# TASK PROMPT
Among the entries, find the lines with the string "Prop" and report them.

# SUPPLIED MATERIAL

(** The same for the loop of [list_objects], which adds the entry before
    it looks at [max_keys]. *)
Lemma list_objects_loop_invariant (Inv : Listing → Prop)
    (P : S3Object.t → Prop) marker last_key l acc :
  (∀ acc token, Inv acc → Inv (listing_truncate token acc)) →
  (∀ acc x, Inv acc → P x →
     skipped_v1 marker x = false →
     Py.startswith (listed_key x) prefix = true →
     (∀ p, listed_pid x = Some p →
           (p ∉ common_prefixes acc)
           ∧ (Py.truthy marker && Py.startswith (default "" marker) p = false)) →
     Inv (listing_add (listed_pid x) (object_data (listed_key x) x) acc)) →
  Forall P l → Inv acc →
  Inv (list_objects_loop encoding_type marker prefix delimiter max_keys
         last_key l acc).
Proof.
  intros Htrunc Hadd Hl. revert acc.
  induction Hl as [|x l Hx Hl IH]; intros acc Hacc; [done|].
  cbn [list_objects_loop]. fold (listed_key x). fold (skipped_v1 marker x).
  destruct (skipped_v1 marker x) eqn:Hskip; [by apply IH|].
  rewrite (prefix_filter prefix).
  destruct (Py.startswith (listed_key x) prefix) eqn:Hpre; cbn [negb];
    [|by apply IH].
  fold (listed_pid x).
  assert (Hnew :
    (match listed_pid x with
     | Some p =>
         bool_decide (p ∈ common_prefixes acc)
         || (Py.truthy marker && Py.startswith (default "" marker) p)
     | None => false
     end) = false →
    Inv (listing_add (listed_pid x) (object_data (listed_key x) x) acc)).
  { intros Hs. apply Hadd; try done. intros p Hp. rewrite Hp in Hs.
    apply orb_false_elim in Hs as [Hs Hs']. apply bool_decide_eq_false in Hs.
    by split. }
  match goal with
  | |- Inv (if ?b then _ else _) => destruct b eqn:Hb
  end; [by apply IH|].
  specialize (Hnew eq_refl).
  match goal with
  | |- Inv (if ?b then _ else _) => destruct b
  end; [by apply Htrunc|by apply IH].
Qed.

End LoopInvariants.

(** ** What a page of a listing holds *)

Section Pages.
Context `{C : Collaborators}.

(** The answer of [list_objects_v2], when it returns, in terms of the
    final variables of its loop. *)
Lemma list_objects_v2_inv st bucket_name delimiter encoding_type max_keys
    prefix continuation_token start_after page :
  (list_objects_v2 bucket_name delimiter encoding_type max_keys prefix
     continuation_token start_after st).1 = Ok page →
  let p := Py.or_str prefix "" in
  let d := Py.or_str delimiter "" in
  let p' := if Py.truthy encoding_type then quote p else p in
  let d' := if Py.truthy encoding_type then quote d else d in
  ∃ decoded,
    (Py.truthy continuation_token = true →
     urlsafe_b64decode (default "" continuation_token) = decoded)
    ∧ page
      = let r :=
          list_objects_v2_loop encoding_type continuation_token decoded
            start_after p' d' (Py.or_int max_keys 1000)
            (KeyStore.sorted_by_key
               (KeyStore.values (S3Bucket.objects (bucket st))))
            Listing_init in
        ListObjectsV2Output.mk (is_truncated r) bucket_name
          (Py.or_int max_keys 1000) p' (count r) (s3_objects r)
          (if Py.truthy encoding_type then Some "url" else None)
          (if Py.truthy (Some d') then Some d' else None)
          (sorted_prefixes (common_prefixes r))
          (if Py.truthy (next_token r) then next_token r else None)
          (if Py.truthy continuation_token then continuation_token else None)
          (if negb (Py.truthy continuation_token) && Py.truthy start_after
           then start_after else None).
Proof.
  intros H. cbn zeta. revert H.
  unfold list_objects_v2. rewrite bind_gets.
  destruct (raise_if _ _) as [[]|e] eqn:Hr;
    [|by rewrite (bind_lift_raise _ e)].
  rewrite (bind_lift_ok _ tt) by done.
  match goal with
  | |- context [lift ?r ≫= _] => destruct r as [dt|e] eqn:Hd
  end; [|by rewrite (bind_lift_raise _ e)].
  rewrite (bind_lift_ok _ dt) by done.
  intros [= <-]. exists dt. split; [|done].
  intros Ht. rewrite Ht in Hd.
  destruct (urlsafe_b64decode _); [|done]. by injection Hd.
Qed.

(** [list_objects] always returns. *)
Lemma list_objects_inv st bucket_name delimiter encoding_type marker max_keys
    prefix :
  let p := Py.or_str prefix "" in
  let d := Py.or_str delimiter "" in
  let p' := if Py.truthy encoding_type then quote p else p in
  let d' := if Py.truthy encoding_type then quote d else d in
  let all :=
    KeyStore.sorted_by_key (KeyStore.values (S3Bucket.objects (bucket st))) in
  list_objects bucket_name delimiter encoding_type marker max_keys prefix st
  = (Ok (let r :=
           list_objects_loop encoding_type marker p' d'
             (Py.or_int max_keys 1000) (last all) all Listing_init in
         ListObjectsOutput.mk (is_truncated r) bucket_name
           (Py.or_int max_keys 1000) p' (Py.or_str marker "") (s3_objects r)
           (if Py.truthy encoding_type then Some "url" else None)
           (if Py.truthy (Some d') then Some d' else None)
           (sorted_prefixes (common_prefixes r))
           (if Py.truthy (Some d') && Py.truthy (next_token r)
            then next_token r else None)), st).
Proof. reflexivity. Qed.

Lemma sorted_prefixes_length (cps : gset string) :
  length (sorted_prefixes cps) = size cps.
Proof. unfold sorted_prefixes. by rewrite merge_sort_Permutation. Qed.

Lemma elem_of_sorted_prefixes (cps : gset string) p :
  p ∈ sorted_prefixes cps ↔ p ∈ cps.
Proof.
  unfold sorted_prefixes. by rewrite merge_sort_Permutation, elem_of_elements.
Qed.

Lemma listing_add_prefix p data acc :
  Py.truthy (Some p) = true →
  listing_add (Some p) data acc
  = mkListing ({[p]} ∪ common_prefixes acc) (count acc + 1) (is_truncated acc)
      (next_token acc) (s3_objects acc).
Proof. unfold listing_add. by intros ->. Qed.

Lemma listing_add_object data acc :
  listing_add None data acc
  = mkListing (common_prefixes acc) (count acc + 1) (is_truncated acc)
      (next_token acc) (s3_objects acc ++ [data]).
Proof. done. Qed.

(** The counter of the loop of [list_objects_v2] counts the entries, and
    stays below [max_keys]. *)
Lemma list_objects_v2_loop_count encoding_type ct dt sa prefix delimiter
    max_keys l :
  let r :=
    list_objects_v2_loop encoding_type ct dt sa prefix delimiter max_keys l
      Listing_init in
  count r = (Z.of_nat (length (s3_objects r)) + Z.of_nat (size (common_prefixes r)))%Z
  ∧ (count r ≤ Z.max 0 max_keys)%Z.
Proof.
  apply (list_objects_v2_loop_invariant encoding_type prefix delimiter max_keys
           (λ acc, count acc
                   = (Z.of_nat (length (s3_objects acc))
                      + Z.of_nat (size (common_prefixes acc)))%Z
                   ∧ (count acc ≤ Z.max 0 max_keys)%Z)
           (λ _, True)).
  - done.
  - intros acc x [Hc Hm] _ _ _ Hfresh Hlt.
    destruct (listed_pid encoding_type prefix delimiter x) as [p|] eqn:Hp.
    + destruct (prefix_including_delimiter_truthy _ _ _ _ Hp) as [Ht _].
      rewrite (listing_add_prefix _ _ _ Ht). cbn [count s3_objects common_prefixes].
      rewrite size_union by (specialize (Hfresh p eq_refl); set_solver).
      rewrite size_singleton. lia.
    + rewrite listing_add_object. cbn [count s3_objects common_prefixes].
      rewrite length_app. cbn [length]. lia.
  - by apply Forall_forall.
  - cbn. rewrite size_empty. lia.
Qed.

# FINAL ANSWER
Lemma list_objects_loop_invariant (Inv : Listing → Prop)
    (P : S3Object.t → Prop) marker last_key l acc :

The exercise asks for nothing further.